• _Supplied entries_:
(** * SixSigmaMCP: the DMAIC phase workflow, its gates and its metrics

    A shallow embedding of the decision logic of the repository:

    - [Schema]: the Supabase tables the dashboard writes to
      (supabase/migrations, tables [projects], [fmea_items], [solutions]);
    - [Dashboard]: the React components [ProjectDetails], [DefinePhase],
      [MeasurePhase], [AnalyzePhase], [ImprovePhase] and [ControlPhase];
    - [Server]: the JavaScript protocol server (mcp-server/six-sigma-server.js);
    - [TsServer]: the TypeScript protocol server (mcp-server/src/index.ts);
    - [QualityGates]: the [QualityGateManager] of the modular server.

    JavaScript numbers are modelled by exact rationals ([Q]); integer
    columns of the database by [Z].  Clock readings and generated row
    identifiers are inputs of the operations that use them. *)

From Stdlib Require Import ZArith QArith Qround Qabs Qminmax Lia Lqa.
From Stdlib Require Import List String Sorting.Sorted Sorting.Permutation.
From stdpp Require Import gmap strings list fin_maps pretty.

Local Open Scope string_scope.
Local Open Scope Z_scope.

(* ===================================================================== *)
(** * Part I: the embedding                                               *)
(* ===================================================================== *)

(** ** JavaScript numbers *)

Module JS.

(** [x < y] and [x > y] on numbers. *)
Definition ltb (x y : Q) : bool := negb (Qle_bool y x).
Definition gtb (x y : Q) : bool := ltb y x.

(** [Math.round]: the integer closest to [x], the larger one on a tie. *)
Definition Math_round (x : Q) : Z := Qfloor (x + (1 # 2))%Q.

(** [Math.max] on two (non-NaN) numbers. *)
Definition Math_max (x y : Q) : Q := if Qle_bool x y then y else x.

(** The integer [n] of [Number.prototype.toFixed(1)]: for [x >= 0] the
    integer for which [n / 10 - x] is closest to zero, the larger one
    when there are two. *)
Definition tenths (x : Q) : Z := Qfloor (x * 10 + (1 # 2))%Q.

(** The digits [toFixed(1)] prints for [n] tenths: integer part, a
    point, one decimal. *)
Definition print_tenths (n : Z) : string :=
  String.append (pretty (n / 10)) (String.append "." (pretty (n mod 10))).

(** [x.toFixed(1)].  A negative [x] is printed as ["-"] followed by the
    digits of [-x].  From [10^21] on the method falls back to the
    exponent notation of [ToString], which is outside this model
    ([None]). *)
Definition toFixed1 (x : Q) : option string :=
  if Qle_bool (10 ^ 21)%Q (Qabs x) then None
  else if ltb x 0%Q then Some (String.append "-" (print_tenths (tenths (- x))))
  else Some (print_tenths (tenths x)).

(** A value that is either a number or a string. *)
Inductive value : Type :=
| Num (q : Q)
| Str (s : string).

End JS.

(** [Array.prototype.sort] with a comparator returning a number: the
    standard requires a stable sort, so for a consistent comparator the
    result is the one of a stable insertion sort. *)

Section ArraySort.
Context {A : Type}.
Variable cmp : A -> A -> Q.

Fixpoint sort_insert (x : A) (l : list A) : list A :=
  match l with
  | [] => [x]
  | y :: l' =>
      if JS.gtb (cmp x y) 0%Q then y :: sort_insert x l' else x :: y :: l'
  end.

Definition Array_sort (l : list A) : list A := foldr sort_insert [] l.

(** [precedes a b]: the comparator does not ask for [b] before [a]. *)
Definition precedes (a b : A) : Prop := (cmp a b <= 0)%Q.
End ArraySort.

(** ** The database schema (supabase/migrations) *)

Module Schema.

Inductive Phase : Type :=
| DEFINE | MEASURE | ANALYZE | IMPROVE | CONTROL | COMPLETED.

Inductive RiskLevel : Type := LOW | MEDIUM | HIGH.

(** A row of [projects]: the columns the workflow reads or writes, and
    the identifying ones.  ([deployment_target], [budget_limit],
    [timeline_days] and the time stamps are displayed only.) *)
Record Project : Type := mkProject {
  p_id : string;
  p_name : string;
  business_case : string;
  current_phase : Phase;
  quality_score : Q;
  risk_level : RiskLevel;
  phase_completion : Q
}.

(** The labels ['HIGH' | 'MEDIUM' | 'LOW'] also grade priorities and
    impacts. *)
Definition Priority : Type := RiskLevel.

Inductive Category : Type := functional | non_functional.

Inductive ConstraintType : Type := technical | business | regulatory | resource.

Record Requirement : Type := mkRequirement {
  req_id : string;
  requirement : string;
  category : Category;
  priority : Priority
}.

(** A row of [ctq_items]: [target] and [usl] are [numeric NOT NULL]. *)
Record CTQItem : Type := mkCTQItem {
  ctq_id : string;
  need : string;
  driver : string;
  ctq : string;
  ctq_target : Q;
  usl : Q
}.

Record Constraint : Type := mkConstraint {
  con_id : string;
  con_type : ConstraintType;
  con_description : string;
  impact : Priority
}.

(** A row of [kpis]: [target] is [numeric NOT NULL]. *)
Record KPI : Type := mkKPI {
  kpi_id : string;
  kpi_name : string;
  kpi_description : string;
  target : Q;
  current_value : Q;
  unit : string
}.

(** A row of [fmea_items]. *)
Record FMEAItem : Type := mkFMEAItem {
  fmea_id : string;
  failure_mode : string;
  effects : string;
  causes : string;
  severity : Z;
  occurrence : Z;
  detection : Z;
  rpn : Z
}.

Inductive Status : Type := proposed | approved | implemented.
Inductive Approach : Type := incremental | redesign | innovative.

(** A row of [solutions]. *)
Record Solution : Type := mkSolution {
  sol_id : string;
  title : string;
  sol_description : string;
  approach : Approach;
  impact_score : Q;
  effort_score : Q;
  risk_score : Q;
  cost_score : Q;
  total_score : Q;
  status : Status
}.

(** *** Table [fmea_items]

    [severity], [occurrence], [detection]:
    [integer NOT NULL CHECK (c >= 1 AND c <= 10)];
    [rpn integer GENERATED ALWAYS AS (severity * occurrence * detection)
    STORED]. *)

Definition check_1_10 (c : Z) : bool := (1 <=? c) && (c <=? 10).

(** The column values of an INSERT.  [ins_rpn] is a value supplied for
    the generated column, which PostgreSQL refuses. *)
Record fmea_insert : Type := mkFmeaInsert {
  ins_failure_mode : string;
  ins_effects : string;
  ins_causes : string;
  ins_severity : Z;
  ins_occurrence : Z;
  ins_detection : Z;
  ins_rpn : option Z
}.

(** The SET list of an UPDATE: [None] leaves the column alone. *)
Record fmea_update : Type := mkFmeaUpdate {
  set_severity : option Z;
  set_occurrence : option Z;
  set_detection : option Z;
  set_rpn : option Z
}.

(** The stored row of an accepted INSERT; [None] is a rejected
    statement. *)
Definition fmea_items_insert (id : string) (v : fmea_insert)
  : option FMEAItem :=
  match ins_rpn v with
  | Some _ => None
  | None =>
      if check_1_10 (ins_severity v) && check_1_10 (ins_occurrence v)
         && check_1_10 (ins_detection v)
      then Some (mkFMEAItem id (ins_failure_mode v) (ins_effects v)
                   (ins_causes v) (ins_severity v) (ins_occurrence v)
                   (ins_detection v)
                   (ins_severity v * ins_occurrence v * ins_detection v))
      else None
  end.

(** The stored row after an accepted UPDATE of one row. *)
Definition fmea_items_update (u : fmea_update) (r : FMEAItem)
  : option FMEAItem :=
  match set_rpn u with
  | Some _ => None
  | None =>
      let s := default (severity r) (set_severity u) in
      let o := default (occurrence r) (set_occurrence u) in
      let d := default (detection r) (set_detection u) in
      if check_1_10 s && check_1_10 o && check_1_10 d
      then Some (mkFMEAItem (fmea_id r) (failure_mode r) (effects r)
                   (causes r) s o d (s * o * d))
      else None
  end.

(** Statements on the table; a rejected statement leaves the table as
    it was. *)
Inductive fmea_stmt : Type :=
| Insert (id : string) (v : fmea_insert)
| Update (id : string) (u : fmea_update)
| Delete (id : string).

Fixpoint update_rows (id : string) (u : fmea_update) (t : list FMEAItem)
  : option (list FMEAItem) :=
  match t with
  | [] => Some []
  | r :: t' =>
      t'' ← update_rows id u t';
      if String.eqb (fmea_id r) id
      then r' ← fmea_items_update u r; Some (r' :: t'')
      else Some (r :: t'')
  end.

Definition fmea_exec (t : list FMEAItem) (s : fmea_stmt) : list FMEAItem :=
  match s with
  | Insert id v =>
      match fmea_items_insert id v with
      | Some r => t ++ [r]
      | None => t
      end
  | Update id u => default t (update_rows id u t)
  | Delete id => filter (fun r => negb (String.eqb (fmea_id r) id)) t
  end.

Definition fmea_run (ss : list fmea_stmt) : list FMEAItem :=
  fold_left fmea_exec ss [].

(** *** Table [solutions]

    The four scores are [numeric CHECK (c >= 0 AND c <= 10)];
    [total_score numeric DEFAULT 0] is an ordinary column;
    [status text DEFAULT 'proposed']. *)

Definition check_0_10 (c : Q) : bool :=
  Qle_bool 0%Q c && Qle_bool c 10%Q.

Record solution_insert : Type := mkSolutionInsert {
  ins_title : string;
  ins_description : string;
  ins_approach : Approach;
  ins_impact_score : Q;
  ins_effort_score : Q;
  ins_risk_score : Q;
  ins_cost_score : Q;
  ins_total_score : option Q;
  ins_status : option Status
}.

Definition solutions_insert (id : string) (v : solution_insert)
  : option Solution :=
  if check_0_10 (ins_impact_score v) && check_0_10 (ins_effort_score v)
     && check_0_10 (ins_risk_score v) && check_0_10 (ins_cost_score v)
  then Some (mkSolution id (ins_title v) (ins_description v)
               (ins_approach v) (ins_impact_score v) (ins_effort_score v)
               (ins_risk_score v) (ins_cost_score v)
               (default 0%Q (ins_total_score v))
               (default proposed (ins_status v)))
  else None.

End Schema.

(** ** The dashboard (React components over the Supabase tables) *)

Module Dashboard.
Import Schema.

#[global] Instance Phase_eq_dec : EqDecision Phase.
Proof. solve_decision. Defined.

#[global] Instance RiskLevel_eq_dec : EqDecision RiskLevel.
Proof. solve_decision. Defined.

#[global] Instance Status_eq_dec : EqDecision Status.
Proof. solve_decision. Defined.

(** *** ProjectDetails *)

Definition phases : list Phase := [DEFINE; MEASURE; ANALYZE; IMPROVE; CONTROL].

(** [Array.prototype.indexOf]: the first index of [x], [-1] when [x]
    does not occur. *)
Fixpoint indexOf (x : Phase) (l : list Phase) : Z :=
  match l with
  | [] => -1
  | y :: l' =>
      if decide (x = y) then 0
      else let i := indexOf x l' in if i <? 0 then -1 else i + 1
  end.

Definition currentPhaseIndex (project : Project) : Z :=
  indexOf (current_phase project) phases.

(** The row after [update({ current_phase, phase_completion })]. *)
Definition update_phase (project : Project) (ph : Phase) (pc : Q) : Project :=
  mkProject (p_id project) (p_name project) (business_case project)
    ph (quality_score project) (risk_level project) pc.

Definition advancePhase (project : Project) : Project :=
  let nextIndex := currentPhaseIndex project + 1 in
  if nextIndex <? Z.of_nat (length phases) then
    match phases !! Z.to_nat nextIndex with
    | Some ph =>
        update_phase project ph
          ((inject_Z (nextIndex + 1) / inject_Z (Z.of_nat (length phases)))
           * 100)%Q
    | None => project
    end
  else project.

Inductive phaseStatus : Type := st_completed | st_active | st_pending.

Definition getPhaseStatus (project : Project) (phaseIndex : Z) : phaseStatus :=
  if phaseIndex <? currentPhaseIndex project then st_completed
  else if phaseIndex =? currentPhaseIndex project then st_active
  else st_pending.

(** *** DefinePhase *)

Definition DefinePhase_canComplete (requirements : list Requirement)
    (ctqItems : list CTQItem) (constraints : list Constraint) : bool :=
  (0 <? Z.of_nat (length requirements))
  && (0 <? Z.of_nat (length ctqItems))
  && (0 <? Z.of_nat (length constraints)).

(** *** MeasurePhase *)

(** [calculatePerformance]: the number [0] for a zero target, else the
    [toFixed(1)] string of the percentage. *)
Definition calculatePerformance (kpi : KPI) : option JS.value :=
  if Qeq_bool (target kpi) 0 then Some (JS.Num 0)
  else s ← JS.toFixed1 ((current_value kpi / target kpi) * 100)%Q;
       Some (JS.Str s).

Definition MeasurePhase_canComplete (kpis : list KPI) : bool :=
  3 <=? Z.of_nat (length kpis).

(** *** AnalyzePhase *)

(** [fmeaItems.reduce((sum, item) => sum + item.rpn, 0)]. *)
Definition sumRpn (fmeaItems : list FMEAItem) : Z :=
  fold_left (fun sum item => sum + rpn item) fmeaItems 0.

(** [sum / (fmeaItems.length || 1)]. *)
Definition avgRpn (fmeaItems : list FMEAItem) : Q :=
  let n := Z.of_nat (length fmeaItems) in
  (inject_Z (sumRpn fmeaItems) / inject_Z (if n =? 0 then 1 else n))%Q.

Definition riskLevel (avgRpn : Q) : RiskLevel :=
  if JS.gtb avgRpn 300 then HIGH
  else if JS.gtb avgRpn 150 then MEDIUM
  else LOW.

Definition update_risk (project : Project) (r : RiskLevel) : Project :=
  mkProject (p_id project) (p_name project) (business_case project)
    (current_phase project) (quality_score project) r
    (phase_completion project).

...

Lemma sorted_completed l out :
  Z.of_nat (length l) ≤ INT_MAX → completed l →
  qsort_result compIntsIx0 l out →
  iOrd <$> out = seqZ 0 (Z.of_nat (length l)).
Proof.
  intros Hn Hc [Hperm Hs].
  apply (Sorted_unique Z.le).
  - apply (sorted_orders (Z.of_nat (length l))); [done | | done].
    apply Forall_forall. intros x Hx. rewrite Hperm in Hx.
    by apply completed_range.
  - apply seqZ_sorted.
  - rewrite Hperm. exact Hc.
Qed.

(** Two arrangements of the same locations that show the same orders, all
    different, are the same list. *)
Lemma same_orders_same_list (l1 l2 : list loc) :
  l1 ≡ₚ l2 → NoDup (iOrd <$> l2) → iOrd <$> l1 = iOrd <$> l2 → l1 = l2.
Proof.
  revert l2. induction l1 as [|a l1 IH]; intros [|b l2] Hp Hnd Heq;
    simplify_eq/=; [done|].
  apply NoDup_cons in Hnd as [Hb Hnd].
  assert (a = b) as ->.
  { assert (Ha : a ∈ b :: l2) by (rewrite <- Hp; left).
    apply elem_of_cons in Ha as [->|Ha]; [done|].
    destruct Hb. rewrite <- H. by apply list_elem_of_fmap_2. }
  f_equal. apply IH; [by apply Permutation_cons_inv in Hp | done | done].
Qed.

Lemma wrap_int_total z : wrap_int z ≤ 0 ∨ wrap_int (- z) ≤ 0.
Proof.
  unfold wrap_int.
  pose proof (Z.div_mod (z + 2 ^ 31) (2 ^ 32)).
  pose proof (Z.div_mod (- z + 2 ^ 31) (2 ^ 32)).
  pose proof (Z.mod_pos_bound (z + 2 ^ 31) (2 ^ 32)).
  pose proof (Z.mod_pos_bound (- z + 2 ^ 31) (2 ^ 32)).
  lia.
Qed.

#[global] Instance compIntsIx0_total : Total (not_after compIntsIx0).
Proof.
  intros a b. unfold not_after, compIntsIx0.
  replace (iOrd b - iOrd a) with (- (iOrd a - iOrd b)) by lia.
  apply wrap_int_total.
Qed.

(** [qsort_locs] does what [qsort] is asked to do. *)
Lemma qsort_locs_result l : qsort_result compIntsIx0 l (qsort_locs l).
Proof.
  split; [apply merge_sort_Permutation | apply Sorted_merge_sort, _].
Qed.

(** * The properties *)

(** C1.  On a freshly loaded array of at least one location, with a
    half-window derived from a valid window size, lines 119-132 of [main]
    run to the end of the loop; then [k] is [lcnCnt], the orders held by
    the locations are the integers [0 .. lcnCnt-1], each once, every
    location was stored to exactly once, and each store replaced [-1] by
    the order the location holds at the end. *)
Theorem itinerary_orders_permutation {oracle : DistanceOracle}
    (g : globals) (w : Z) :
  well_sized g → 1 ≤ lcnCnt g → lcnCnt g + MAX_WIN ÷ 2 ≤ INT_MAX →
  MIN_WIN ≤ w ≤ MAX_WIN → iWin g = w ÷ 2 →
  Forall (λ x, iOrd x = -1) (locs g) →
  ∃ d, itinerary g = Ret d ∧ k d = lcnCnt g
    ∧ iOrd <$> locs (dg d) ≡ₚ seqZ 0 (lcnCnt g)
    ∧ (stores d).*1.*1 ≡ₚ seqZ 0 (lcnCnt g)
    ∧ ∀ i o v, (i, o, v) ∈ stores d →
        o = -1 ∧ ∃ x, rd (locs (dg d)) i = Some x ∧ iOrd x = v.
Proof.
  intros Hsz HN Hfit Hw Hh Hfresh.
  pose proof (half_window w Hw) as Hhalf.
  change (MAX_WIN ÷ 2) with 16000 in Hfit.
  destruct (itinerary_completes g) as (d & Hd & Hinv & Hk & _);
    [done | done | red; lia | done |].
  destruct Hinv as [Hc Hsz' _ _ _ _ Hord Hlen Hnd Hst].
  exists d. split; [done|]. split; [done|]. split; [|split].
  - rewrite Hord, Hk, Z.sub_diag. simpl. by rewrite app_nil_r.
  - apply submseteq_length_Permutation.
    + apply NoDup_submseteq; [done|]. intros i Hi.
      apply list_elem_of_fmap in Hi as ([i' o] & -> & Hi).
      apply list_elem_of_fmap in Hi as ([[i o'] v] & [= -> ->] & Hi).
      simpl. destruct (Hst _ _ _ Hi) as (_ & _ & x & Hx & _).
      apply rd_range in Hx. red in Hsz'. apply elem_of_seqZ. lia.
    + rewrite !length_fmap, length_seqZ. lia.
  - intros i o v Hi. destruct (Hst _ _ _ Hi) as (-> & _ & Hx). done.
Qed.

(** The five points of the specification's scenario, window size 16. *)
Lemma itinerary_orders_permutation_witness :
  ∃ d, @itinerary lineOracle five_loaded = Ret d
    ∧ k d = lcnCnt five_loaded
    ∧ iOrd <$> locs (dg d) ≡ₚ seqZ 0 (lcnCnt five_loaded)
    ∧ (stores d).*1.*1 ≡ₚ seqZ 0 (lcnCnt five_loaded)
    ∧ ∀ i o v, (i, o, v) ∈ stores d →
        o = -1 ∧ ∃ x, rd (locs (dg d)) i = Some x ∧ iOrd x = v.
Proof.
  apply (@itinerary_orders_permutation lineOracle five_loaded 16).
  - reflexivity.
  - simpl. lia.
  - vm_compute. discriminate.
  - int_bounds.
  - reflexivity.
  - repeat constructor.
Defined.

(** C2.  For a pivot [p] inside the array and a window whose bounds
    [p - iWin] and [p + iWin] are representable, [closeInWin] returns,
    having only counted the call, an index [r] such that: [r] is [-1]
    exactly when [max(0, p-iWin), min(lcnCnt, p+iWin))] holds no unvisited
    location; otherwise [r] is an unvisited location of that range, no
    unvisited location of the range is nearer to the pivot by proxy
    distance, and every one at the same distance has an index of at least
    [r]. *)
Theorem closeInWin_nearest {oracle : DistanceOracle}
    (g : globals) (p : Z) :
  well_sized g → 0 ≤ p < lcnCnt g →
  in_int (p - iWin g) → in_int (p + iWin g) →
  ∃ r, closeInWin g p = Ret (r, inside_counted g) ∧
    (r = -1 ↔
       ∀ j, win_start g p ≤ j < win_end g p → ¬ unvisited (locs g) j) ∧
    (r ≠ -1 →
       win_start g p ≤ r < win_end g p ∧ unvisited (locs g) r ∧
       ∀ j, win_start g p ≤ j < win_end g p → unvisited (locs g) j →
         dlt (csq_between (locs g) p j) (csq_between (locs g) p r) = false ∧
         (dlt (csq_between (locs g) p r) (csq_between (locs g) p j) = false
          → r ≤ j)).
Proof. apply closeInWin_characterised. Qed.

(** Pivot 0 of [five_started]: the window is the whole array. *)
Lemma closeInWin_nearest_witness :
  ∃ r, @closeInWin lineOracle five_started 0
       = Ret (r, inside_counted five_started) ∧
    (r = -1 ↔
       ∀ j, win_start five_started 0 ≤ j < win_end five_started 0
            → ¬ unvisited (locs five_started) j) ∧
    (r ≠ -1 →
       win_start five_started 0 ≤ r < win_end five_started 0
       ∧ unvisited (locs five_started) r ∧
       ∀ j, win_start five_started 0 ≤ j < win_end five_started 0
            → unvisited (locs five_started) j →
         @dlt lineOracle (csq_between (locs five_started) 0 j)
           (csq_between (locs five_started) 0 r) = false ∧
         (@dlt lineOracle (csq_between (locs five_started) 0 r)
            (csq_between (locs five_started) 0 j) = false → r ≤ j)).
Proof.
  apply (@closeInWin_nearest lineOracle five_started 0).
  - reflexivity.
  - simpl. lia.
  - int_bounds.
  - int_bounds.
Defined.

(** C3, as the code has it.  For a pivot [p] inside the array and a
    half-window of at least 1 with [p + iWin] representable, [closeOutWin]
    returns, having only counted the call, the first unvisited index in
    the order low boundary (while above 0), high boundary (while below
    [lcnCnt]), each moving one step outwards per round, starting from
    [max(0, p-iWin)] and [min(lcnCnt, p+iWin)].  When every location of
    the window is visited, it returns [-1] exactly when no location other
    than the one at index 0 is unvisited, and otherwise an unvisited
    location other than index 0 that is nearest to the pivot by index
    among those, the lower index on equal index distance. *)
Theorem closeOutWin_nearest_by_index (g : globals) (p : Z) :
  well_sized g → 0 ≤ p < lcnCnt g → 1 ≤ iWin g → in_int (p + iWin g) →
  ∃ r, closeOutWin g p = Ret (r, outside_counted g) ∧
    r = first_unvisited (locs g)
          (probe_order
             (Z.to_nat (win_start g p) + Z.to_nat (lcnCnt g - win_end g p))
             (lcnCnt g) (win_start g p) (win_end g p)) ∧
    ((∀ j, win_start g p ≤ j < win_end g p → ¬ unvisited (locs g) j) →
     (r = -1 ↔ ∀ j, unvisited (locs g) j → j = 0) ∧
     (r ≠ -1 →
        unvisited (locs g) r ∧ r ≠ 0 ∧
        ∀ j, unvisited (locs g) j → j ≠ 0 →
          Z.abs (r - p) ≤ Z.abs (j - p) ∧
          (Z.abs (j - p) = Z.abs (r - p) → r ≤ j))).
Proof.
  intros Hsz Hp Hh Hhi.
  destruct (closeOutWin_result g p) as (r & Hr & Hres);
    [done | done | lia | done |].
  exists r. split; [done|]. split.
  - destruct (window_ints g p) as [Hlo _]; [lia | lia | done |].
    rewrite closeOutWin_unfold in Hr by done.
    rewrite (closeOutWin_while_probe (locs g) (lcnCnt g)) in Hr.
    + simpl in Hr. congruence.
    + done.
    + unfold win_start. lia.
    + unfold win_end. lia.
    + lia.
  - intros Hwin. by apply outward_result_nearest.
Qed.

• _Activity_:
Give again, word for word, every line of the listing above from the one with "(** * SixSigmaMCP: the" to the one with "Definition gtb (x y : Q) : bool := ltb y x.", both inclusive, and nothing beyond them.

• _Your solution_:
(** * SixSigmaMCP: the DMAIC phase workflow, its gates and its metrics

    A shallow embedding of the decision logic of the repository:

    - [Schema]: the Supabase tables the dashboard writes to
      (supabase/migrations, tables [projects], [fmea_items], [solutions]);
    - [Dashboard]: the React components [ProjectDetails], [DefinePhase],
      [MeasurePhase], [AnalyzePhase], [ImprovePhase] and [ControlPhase];
    - [Server]: the JavaScript protocol server (mcp-server/six-sigma-server.js);
    - [TsServer]: the TypeScript protocol server (mcp-server/src/index.ts);
    - [QualityGates]: the [QualityGateManager] of the modular server.

    JavaScript numbers are modelled by exact rationals ([Q]); integer
    columns of the database by [Z].  Clock readings and generated row
    identifiers are inputs of the operations that use them. *)

From Stdlib Require Import ZArith QArith Qround Qabs Qminmax Lia Lqa.
From Stdlib Require Import List String Sorting.Sorted Sorting.Permutation.
From stdpp Require Import gmap strings list fin_maps pretty.

Local Open Scope string_scope.
Local Open Scope Z_scope.

(* ===================================================================== *)
(** * Part I: the embedding                                               *)
(* ===================================================================== *)

(** ** JavaScript numbers *)

Module JS.

(** [x < y] and [x > y] on numbers. *)
Definition ltb (x y : Q) : bool := negb (Qle_bool y x).
Definition gtb (x y : Q) : bool := ltb y x.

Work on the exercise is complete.